In the terminal, if the user types `musclex eq|qf|di|pt -h -i|-f [-s config.json] [-d]`, MuscleX will run under headless mode.
For example: `musclex pt -h -i test.tif -s config.json`.
Arguments:
* -f \ or -i \
* -d (optional) delete existing cache
* -s (optional) \
```eval_rst
.. note:: To generate the settings file (containing both the calibration settings and the boxes and peaks saved), use the interactive musclex, set parameters in it, then select "Save current settings" in `File` (top left corner). This will create the necessary settings file. If a settings file is not provided, the program will not do anything as it needs boxes to produce results.
```
```eval_rst
.. note:: You can run the headless version in Windows using a CMD prompt by replacing `musclex` in the headless command by `musclex-main.exe` in `C:\Users\Program Files\BioCAT\MuscleX\musclex`.
```
### Multiprocessing on folders
In order to improve the processing speed when analyzing time-resolved experiments, the headless mode is processing one image on each processor available on your computer. For example, with a 24-cores computer, 24 images will be processed at the same time, and the results will be saved in the same file. To follow the execution thread of each processor (as the executions intersect), the process number has been added at the beginning of each line.

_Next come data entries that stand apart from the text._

(** The two hints that follow the question. *)
Definition with_order_hint (resolved_order : option pystr) (user_content : pystr) : pystr :=
  match resolved_order with
  | Some number => if truthy number && negb (contains number user_content) then user_content ++ newline ++ u "（关联订单号：" ++ number ++ u "）" else user_content
  | None => user_content
  end.
Definition with_course_hint (last_course_name course_query : option pystr) (user_content : pystr) : pystr :=
  let course_hint := strip (opt_str (ostr_or last_course_name course_query)) in
  if truthy course_hint && negb (contains course_hint user_content) then user_content ++ newline ++ u "（关联课程：" ++ course_hint ++ u "）"
  else user_content.

Section react.
Context {T S : Type} `{JsonText T} `{Validators} `{ToolCacheStore T S}.
Context (repr : json -> pystr) (tk : tokenizer) (window : option (Z * Z)) (default_tenant : pystr).
Context (settings : cache_settings) (esettings : escalation_settings) (db : OrderDB).
Context (put_text : pystr -> pystr -> pystr -> res exn pystr) (oenv : call_env) (cenv : course_env).
Context (consult_course : pystr -> pystr -> list message -> option pystr -> option pystr -> option pystr -> option pystr -> res exn CourseConsultResult).
(** The agent, when a model is configured; whether the graph streams, and the caller's own
    way to stream, if any. *)
Context (agent : option (react_agent S)) (streaming : bool) (emit_token : option (pystr -> list json -> list json)).
Abbreviation act := (ST (react_world S) exn).

Definition lift_res {A} (r : res exn A) : act A := fun w => (r, w).
Definition in_tools {A} (m : react_world S -> ST (tool_world S) exn A) : act A := fun w =>
  let (r, t) := m w (rw_tools w) in (r, rw_set_tools t w).
Definition in_identity (m : ST identity exn unit) : act unit := fun w =>
  let (r, i) := m (rw_identity w) in (r, Build_react_world i (rw_tools w) (rw_session w) (rw_context w) (rw_sent w)).

(** ** Scopes: set, run, and set back in the end *)

Definition in_failure_tracker {A} (body : act A) : act A := fun w =>
  let (r, w') := body (rw_set_tools (with_tracker (Some ∅) (rw_tools w)) w) in
  (r, rw_set_tools (with_tracker (tw_tracker (rw_tools w)) (rw_tools w')) w').
Definition in_session_cache {A} (state : dict) (body : act A) : act A := fun w =>
  let (r, w') := body (Build_react_world (rw_identity w) (rw_tools w) (session_tool_cache_scope (rw_session w) state) (rw_context w) (rw_sent w)) in
  (r, Build_react_world (rw_identity w') (rw_tools w') (rw_session w) (rw_context w') (rw_sent w')).
Definition in_tool_context {A} (ctx : ToolContext) (body : act A) : act A := fun w =>
  let (r, w') := body (Build_react_world (rw_identity w) (rw_tools w) (rw_session w) ctx (rw_sent w)) in
  (r, Build_react_world (rw_identity w') (rw_tools w') (rw_session w') (rw_context w) (rw_sent w')).

(** ** Without the model *)

Definition env_of (w : react_world S) : call_env :=
  {| at_lookup := at_lookup oenv; at_age := at_age oenv; at_end := at_end oenv; pool := pool oenv; stamp := stamp oenv;
     session_cache := rw_session w |}.
Definition course_env_of (w : react_world S) : course_env :=
  {| ce_lookup := ce_lookup cenv; ce_age := ce_age cenv; ce_end := ce_end cenv; ce_session := rw_session w |}.

Definition resolved_order (q : react_question) : option pystr :=
  ostr_or (ostr_or (rq_order_no q) (extract_order_no (rq_query q))) (order_no_from_history (rq_history q)).
Definition search_query (q : react_question) : pystr :=
  str_or (opt_str (ostr_or (rq_course_query q) (rq_last_course_name q))) (rq_query q).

### Customization of the parameters
Since Headless mode is limited in terms of interactions and parameters to change, you can directly set your parameters in a json format inside `ptsettings.json`. You might need to look at the code and especially 'modules/ProjectionProcessor.py' and 'ui/ProjectionTracesh.py' to know exactly which parameters to set and how to set them. You can also generate the json using the GUI version and look at the parameters for each box/type of box.